About this exercise »
Pull every line that includes the word "CloseResponse" from the data.
════════════════
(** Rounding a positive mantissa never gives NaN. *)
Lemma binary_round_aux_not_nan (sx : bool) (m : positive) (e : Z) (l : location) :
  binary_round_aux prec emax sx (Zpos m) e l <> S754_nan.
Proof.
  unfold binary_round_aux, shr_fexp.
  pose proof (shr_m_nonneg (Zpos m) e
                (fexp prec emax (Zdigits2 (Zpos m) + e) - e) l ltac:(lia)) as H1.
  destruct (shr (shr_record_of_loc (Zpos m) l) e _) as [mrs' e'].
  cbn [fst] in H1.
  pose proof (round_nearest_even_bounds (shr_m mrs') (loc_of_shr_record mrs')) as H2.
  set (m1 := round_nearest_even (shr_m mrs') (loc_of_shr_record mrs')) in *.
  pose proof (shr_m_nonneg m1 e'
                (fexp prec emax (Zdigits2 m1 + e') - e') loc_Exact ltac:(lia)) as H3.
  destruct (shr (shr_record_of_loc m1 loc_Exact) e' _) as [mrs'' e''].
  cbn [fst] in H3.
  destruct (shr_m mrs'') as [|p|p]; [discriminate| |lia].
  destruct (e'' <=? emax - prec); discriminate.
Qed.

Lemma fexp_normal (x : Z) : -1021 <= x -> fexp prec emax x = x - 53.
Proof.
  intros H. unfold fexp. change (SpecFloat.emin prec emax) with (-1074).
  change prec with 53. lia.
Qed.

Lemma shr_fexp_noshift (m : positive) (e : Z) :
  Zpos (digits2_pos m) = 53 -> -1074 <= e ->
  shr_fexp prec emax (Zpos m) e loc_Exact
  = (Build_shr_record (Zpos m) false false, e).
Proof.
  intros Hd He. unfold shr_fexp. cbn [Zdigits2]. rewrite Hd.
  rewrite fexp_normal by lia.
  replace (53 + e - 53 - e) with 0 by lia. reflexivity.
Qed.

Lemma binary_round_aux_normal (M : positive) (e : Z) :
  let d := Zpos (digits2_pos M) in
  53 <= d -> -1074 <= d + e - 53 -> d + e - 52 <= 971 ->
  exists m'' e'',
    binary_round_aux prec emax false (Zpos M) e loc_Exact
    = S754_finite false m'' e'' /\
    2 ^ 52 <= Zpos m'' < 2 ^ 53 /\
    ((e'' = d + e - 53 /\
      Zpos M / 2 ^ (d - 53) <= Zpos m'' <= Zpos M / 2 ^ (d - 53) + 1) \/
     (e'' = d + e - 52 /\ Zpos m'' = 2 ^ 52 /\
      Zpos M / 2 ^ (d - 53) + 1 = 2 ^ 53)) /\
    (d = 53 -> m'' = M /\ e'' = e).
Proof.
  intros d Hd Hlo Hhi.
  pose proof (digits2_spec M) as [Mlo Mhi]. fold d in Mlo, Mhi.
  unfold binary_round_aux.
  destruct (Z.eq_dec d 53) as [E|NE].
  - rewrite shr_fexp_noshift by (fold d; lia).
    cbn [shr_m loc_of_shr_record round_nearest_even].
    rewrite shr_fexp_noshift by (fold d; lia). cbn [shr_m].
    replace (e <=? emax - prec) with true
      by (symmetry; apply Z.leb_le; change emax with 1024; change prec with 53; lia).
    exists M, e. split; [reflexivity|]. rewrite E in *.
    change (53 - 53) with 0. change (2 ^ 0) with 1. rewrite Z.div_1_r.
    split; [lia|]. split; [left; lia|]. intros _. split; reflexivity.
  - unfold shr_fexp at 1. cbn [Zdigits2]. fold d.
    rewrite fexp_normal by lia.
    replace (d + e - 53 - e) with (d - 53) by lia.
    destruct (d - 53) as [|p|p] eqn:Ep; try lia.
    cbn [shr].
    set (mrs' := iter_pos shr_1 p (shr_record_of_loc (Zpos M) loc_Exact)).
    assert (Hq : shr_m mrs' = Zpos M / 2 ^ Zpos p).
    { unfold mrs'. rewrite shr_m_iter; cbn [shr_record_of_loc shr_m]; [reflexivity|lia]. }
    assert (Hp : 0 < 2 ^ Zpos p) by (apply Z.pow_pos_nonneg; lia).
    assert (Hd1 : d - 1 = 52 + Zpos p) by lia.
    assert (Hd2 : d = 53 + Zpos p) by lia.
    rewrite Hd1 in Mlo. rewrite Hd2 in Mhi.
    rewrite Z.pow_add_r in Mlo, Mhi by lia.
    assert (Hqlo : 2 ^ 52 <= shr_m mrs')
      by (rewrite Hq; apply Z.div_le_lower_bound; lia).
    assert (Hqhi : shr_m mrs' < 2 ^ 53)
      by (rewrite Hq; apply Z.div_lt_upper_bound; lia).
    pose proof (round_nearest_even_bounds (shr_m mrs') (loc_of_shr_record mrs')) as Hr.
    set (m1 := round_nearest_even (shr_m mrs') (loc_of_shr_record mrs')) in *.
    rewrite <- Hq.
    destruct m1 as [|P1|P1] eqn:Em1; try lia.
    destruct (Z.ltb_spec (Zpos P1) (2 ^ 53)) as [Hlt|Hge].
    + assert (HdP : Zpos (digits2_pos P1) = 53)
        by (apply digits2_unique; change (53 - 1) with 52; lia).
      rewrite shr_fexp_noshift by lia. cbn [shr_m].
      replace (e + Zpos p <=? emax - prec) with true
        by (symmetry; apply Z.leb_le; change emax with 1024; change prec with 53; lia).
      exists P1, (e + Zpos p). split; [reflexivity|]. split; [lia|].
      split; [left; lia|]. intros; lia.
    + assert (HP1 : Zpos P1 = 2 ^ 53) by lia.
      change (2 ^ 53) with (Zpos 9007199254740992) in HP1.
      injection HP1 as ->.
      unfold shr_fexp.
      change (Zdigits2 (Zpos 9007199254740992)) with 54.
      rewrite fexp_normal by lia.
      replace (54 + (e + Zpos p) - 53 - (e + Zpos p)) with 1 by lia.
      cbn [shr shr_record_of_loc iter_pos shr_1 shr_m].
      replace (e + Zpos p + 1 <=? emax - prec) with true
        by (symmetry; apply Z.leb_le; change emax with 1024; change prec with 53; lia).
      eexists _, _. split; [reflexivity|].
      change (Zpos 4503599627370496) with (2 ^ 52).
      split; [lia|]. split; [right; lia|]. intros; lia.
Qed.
════════════════
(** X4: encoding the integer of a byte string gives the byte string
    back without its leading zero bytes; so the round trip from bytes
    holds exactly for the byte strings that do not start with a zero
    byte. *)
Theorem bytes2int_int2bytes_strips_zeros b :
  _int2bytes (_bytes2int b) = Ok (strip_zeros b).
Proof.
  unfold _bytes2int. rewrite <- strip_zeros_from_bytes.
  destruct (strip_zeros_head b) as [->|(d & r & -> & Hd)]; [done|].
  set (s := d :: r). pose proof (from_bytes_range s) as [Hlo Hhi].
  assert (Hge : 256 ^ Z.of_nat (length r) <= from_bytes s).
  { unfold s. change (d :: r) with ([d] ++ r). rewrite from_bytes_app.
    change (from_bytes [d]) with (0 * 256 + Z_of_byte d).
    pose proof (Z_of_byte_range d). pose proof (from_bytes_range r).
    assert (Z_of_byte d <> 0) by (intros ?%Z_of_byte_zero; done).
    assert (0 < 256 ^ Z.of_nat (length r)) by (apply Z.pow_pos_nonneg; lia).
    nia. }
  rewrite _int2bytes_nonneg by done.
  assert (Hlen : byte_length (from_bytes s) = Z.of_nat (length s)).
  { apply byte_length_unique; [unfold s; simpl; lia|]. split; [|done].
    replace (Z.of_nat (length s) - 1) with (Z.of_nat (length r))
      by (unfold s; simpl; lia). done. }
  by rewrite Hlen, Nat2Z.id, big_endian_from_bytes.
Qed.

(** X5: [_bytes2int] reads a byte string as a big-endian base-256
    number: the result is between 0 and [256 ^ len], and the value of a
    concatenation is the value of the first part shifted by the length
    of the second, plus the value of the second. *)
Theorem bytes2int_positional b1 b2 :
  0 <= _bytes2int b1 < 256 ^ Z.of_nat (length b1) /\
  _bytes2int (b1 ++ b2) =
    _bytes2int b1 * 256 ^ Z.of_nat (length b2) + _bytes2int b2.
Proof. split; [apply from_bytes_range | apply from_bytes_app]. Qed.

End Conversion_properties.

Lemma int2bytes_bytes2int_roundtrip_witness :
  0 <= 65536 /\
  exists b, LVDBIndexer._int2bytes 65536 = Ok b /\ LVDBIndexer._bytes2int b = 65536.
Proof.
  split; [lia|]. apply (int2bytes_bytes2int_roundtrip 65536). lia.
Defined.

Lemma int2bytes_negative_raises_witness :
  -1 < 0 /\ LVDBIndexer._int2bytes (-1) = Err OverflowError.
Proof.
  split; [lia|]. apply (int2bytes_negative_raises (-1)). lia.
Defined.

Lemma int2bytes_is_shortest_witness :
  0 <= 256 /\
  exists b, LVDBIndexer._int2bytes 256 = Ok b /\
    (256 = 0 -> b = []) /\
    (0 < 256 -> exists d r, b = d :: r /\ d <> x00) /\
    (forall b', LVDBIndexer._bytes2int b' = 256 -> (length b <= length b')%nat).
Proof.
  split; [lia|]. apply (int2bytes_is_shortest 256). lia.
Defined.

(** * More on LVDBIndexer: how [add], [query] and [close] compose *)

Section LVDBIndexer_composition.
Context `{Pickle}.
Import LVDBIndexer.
════════════════
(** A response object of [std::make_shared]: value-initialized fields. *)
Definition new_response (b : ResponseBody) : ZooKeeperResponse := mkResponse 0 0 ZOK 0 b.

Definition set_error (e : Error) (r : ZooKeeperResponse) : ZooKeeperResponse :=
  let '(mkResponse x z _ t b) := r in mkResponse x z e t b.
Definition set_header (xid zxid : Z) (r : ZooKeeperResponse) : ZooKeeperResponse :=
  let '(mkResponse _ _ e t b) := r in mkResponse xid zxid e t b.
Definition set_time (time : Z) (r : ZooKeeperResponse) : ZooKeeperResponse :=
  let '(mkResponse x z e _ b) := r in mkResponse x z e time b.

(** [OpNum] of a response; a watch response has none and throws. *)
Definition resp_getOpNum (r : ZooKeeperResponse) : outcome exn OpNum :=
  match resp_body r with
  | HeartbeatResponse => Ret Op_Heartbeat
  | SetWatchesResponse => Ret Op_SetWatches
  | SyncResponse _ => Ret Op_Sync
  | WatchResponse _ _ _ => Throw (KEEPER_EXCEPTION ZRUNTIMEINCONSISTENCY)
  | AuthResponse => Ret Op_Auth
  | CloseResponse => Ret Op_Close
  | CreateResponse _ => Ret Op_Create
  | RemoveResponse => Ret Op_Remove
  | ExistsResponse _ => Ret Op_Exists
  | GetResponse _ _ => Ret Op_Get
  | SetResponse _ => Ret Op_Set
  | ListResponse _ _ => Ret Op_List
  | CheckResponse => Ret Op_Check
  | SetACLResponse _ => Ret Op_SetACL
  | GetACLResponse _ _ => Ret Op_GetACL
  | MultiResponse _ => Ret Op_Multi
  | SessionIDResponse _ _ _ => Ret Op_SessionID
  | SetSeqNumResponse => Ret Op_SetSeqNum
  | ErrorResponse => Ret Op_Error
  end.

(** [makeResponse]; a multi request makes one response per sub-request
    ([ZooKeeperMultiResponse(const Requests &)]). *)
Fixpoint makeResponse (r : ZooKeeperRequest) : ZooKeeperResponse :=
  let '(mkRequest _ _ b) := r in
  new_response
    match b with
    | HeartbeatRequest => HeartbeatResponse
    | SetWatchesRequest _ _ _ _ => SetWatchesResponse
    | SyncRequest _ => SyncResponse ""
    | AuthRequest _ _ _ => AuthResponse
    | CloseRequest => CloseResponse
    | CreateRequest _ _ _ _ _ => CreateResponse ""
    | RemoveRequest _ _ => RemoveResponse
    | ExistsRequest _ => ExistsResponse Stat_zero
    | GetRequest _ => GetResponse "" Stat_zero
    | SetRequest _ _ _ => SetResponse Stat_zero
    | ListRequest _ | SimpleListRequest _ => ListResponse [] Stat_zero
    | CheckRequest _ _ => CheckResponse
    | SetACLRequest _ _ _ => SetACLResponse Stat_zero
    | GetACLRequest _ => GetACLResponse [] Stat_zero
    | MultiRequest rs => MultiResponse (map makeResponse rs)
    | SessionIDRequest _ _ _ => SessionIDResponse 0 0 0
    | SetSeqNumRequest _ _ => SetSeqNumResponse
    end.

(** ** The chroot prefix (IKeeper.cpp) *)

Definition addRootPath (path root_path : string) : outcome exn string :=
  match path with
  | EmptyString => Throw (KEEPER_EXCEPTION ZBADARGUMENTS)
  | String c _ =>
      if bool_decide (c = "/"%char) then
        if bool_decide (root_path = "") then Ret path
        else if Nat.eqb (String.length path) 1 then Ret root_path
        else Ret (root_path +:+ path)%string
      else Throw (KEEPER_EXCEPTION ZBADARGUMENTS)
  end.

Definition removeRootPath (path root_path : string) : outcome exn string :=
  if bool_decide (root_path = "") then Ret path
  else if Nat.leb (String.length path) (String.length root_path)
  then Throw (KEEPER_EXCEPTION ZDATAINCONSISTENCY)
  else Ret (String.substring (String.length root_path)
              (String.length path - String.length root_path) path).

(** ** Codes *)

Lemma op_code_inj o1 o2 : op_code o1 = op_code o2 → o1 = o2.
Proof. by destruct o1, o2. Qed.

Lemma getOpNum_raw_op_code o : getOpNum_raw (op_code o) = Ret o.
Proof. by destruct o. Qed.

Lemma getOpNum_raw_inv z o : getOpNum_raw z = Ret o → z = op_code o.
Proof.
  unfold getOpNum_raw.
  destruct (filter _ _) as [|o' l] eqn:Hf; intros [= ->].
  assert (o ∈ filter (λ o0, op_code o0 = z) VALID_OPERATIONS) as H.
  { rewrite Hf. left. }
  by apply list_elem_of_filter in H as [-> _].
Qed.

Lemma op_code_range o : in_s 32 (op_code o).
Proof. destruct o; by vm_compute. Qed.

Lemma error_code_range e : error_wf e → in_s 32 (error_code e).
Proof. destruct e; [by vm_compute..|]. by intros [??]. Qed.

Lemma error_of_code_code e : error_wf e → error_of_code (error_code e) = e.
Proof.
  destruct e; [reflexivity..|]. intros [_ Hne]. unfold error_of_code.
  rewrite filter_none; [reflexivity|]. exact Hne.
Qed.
════════════════
Written answer »
  | CloseResponse => Ret Op_Close
    | CloseRequest => CloseResponse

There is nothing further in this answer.